Sensory experience regulates the development of various brain structures, including the cortex, hippocampus, and olfactory bulb (OB). Little is known about how sensory experience regulates the dendritic spine development of OB interneurons, such as granule cells (GCs), although it is well studied in mitral/tufted cells. Here, we identify a transcription factor, Npas4, which is expressed in OB GCs immediately after sensory input and is required for dendritic spine formation. Npas4 overexpression in OB GCs increases dendritic spine density, even under sensory deprivation, and rescues reduction of dendrite spine density in the Npas4 knockout OB. Furthermore, loss of Npas4 upregulates expression of the E3-ubiquitin ligase Mdm2, which ubiquitinates a microtubule-associated protein Dcx.

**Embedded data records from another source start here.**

Lemma append_elements_rep elements k rows pos xs : elements_rep elements k rows → lenN rows <= pos → pos + 1 <= max_size →
  Forall element_ok (prefix xs) → (length (prefix xs) <= k + length elements)%nat →
  elements_rep (append_elements (length (prefix xs) - k) pos elements (drop k xs)) k (rows ++ reps (pos - lenN rows) None ++ [Some xs]).
Proof.
  intros Hr Hpos Hmax Hok. revert k Hr. induction elements as [|o elements IH]; intros k Hr Hlen.
  { cbn in Hlen. replace (length (prefix xs) - k)%nat with 0%nat by lia. apply (elements_skip []); [done|lia]. }
  destruct Hr as [(e & -> & He) Hr]. destruct (length (prefix xs) - k)%nat as [|n] eqn:En.
  { change (append_elements 0 pos (Some e :: elements) (drop k xs)) with (Some e :: elements). apply (elements_skip (Some e :: elements)); [|lia]. split; [by exists e|done]. }
  destruct (lookup_lt_is_Some_2 (prefix xs) k ltac:(lia)) as [x Hx].
  assert (xs !! k = Some x) as Hxk by (unfold prefix in Hx; by apply lookup_take_Some in Hx as [? _]).
  rewrite (drop_S _ _ _ Hxk). cbn [append_elements elements_rep]. split.
  - eexists. split; [done|]. apply element_append; try done. rewrite list.Forall_lookup in Hok. by eapply Hok.
  - replace n with (length (prefix xs) - S k)%nat by lia. apply IH; [done|cbn in Hlen; lia].
Qed.

(** New indexes for lists that are longer than all before. *)
Lemma elements_grow elements k rows n : elements_rep elements k rows → elements_rep (elements ++ reps n (Some e0)) k rows.
Proof.
  revert k. induction elements as [|o elements IH]; intros k Hr; [|destruct Hr as [? Hr]; split; [done|by apply IH]].
  cbn [app]. unfold reps. revert k Hr. induction (N.to_nat n) as [|m IHm]; intros k Hr; [done|]. cbn. cbn in Hr. split.
  - exists e0. split; [done|]. exists [], (lenN rows). split; [done|]. cbn. unfold column. clear IHm. induction Hr as [|o rows Ho _ IHr]; [done|].
    rewrite fmap_cons, IHr, lenN_cons. rewrite reps_add. change (reps 1 None) with [@None data]. cbn [app]. f_equal.
    destruct o as [xs|]; [|done]. cbn. apply lookup_ge_None_2. by apply Ho.
  - apply IHm. cbn. eapply list.Forall_impl; [exact Hr|]. intros o Ho xs Hxs. specialize (Ho xs Hxs). lia.
Qed.

Lemma length_prefix xs : length (prefix xs) = N.to_nat (N.min (lenN xs) max_size_).
Proof. unfold prefix, lenN. rewrite length_take. lia. Qed.

Lemma list_append idx rows pos xs : elements_rep (elements_ idx) 0 rows → lenN rows <= pos → pos + 1 <= max_size → Forall element_ok (prefix xs) →
  ∃ idx', append_impl max_size_ (Some e0) idx (d_list xs) pos = (idx', true) ∧
    elements_rep (elements_ idx') 0 (rows ++ reps (pos - lenN rows) None ++ [Some xs]).
Proof.
  intros Hr Hpos Hmax Hok. cbn [append_impl]. eexists. split; [done|]. cbn [elements_].
  set (elements := if lenN (elements_ idx) <? N.min (lenN xs) max_size_ then _ else _).
  assert (elements_rep elements 0 rows ∧ (length (prefix xs) <= length elements)%nat) as [He Hl].
  { subst elements. rewrite length_prefix. destruct (N.ltb_spec (lenN (elements_ idx)) (N.min (lenN xs) max_size_)).
    - split; [by apply elements_grow|]. rewrite length_app, length_reps. unfold lenN in *. lia.
    - split; [done|]. unfold lenN in *. lia. }
  pose proof (append_elements_rep elements 0 rows pos xs He Hpos Hmax Hok) as Ha.
  rewrite Nat.sub_0_r, length_prefix in Ha. apply Ha. rewrite <- length_prefix. lia.
Qed.

Lemma elements_gap elements k rows n : elements_rep elements k rows → elements_rep elements k (rows ++ reps n None).
Proof.
  revert k. induction elements as [|o elements IH]; intros k Hr; cbn in *.
  - apply list.Forall_app. split; [done|]. apply list.Forall_forall. intros o Ho ys ->. unfold reps in Ho. by apply elem_of_replicate in Ho as [? _].
  - destruct Hr as [(e & -> & es & m & Hv & Hc) Hr]. split; [exists e; split; [done|]|by apply IH]. exists es, (m + n). split; [done|].
    unfold column in *. by rewrite fmap_app, fmap_reps, Hc, reps_add, <- app_assoc.
Qed.

(** Whether one of some elements matches. *)
Definition any_match (x : data) (vs : list data) : bool := existsb (λ v, negb (is_none v) && impl_matches equal v x) vs.
Definition row_matches (x : data) k (o : option (list data)) : bool := match o with Some xs => any_match x (drop k (prefix xs)) | None => false end.

Lemma any_match_step x xs k : any_match x (drop k (prefix xs)) =
  match prefix xs !! k with Some v => negb (is_none v) && impl_matches equal v x | None => false end || any_match x (drop (S k) (prefix xs)).
Proof.
  destruct (prefix xs !! k) as [v|] eqn:Ek; [by rewrite (drop_S _ _ _ Ek)|]. apply lookup_ge_None_1 in Ek. by rewrite !drop_ge by lia.
Qed.

Lemma element_lookup e k rows x : element_rep e k rows → is_none x = false → impl_supports equal x →
  ∃ e' r, value_index.lookup e equal x = (e', value r) ∧ element_rep e' k rows ∧ bm_wf r ∧ lenN (bm_list r) <= lenN rows ∧
    (∀ o, list.last (column k rows) = Some (Some o) → lenN (bm_list r) = lenN rows) ∧
    ∀ j, bit_at (bm_list r) j = match column k rows !! j with Some (Some v) => negb (is_none v) && impl_matches equal v x | _ => false end.
Proof.
  intros (es & n & Hv & Hc) Hx Hs. destruct (vi_lookup_value e es equal x Hv Hx Hs) as (e' & r & E' & Hv' & Hw & Hl).
  assert (lenN rows = lenN es + n) as Hlen.
  { apply (f_equal lenN) in Hc. unfold column in Hc. rewrite lenN_fmap in Hc. autorewrite with lendb in Hc. done. }
  exists e', r. split_and!; [done|by exists es, n|done|rewrite Hl, lenN_fmap; lia| |].
  - intros o Ho. rewrite Hl, lenN_fmap. rewrite Hc in Ho. destruct (N.eq_dec n 0) as [->|Hn]; [lia|]. exfalso.
    unfold reps in Ho. destruct (N.to_nat n) as [|m] eqn:En; [lia|]. rewrite <- (Nat.add_1_r m), replicate_add, app_assoc in Ho. cbn in Ho. by rewrite last_snoc in Ho.
  - intros j. rewrite Hl, bit_at_fmap, Hc. destruct (Nat.lt_ge_cases j (length es)).
    + rewrite lookup_app_l by done. destruct (es !! j) as [[v|]|]; cbn; [|done..]. by destruct (is_none v).
    + rewrite (lookup_ge_None_2 es) by lia. rewrite lookup_app_r, lookup_reps by lia. by case_decide.
Qed.

Lemma lookup_elements_spec elements k rows x (result : ids) : elements_rep elements k rows → is_none x = false → impl_supports equal x →
  lenN rows <= max_size → bm_wf result → lenN (bm_list result) <= lenN rows →
  ∃ elements' r, lookup_elements elements x result = (elements', value r) ∧ elements_rep elements' k rows ∧ bm_wf r ∧
    lenN (bm_list result) <= lenN (bm_list r) <= lenN rows ∧
    (∀ o, elements ≠ [] → list.last (column k rows) = Some (Some o) → lenN (bm_list r) = lenN rows) ∧
    ∀ j, bit_at (bm_list r) j = bit_at (bm_list result) j || match rows !! j with Some o => row_matches x k o | None => false end.
Proof.
  revert k result. induction elements as [|o elements IH]; intros k result Hr Hx Hs Hmax Hw Hlen; cbn [lookup_elements].
  { exists [], result. split_and!; try done. intros j. destruct (rows !! j) as [[xs|]|] eqn:Ej; cbn; rewrite ?orb_false_r; try done.
    cbn in Hr. rewrite list.Forall_lookup in Hr. specialize (Hr j _ Ej xs eq_refl). rewrite drop_ge by done. cbn. by rewrite orb_false_r. }
  destruct Hr as [(e & -> & He) Hr]. destruct (element_lookup e k rows x He Hx Hs) as (e' & bm & -> & He' & Hwb & Hlb & Hlast & Hbits).
  destruct (binary_or_spec (R:=ids) result bm Hw Hwb) as [Hw' El].
  assert (lenN (bm_list (bitmap_algorithms.binary_or result bm)) = N.max (lenN (bm_list result)) (lenN (bm_list bm))) as Hl' by (rewrite El; apply lenN_pad_eval).
  destruct (IH (S k) _ Hr Hx Hs Hmax Hw') as (elements' & r & E' & Hr' & Hwr & Hlr & _ & Hbr); [lia|].
  rewrite E'. exists (Some e' :: elements'), r. split_and!; try done; [split; [by exists e'|done]|lia|lia| |].
  - intros o _ Ho. specialize (Hlast o Ho). lia.
  - intros j. rewrite Hbr, El, bit_at_pad_eval, Hbits by done. rewrite <- orb_assoc. f_equal. unfold column. rewrite list_lookup_fmap.
    destruct (rows !! j) as [[xs|]|]; cbn; [|done..]. rewrite (any_match_step x xs k). by destruct (prefix xs !! k).
Qed.
End columns.

(** ** The index of a column of lists *)

Section rep.
Import list_index.
Context {E : Type} `{ValueIndexImpl E} (max_size_ : N) (e0 : value_index.value_index E) (He0 : vi_rep e0 []).
Existing Instance list_index_ops.
Implicit Types (vi : value_index.value_index (list_index E)) (es : entries).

This leads to reduction in the dendritic spine density of OB GCs. Together, these findings suggest that Npas4 regulates Mdm2 expression to ubiquitinate and degrade Dcx during dendritic spine development in newborn OB GCs after sensory experience. [Display omitted] •Npas4 regulates dendritic spine development in newborn olfactory bulb (OB) neurons•Npas4 overexpression rescues reduction of spine density in Npas4-KO OB neurons•Loss of Npas4 upregulates expression of the E3 ubiquitin ligase Mdm2•Mdm2 ubiquitinates and degrades Dcx to reduce the spine density of OB neurons Although sensory experience is known to regulate the development of various brain structures, including the cortex, hippocampus, and olfactory bulb (OB), how it controls the dendritic spine development of OB interneurons such as granule cells (GCs) remains unknown. Yoshihara et al. reveal that a transcription factor Npas4, expressed in OB GCs immediately after sensory input, represses expression of an E3-ubiquitin ligase, Mdm2, that targets the microtubule-associated protein Dcx, resulting in increased dendritic spine development in newborn GCs.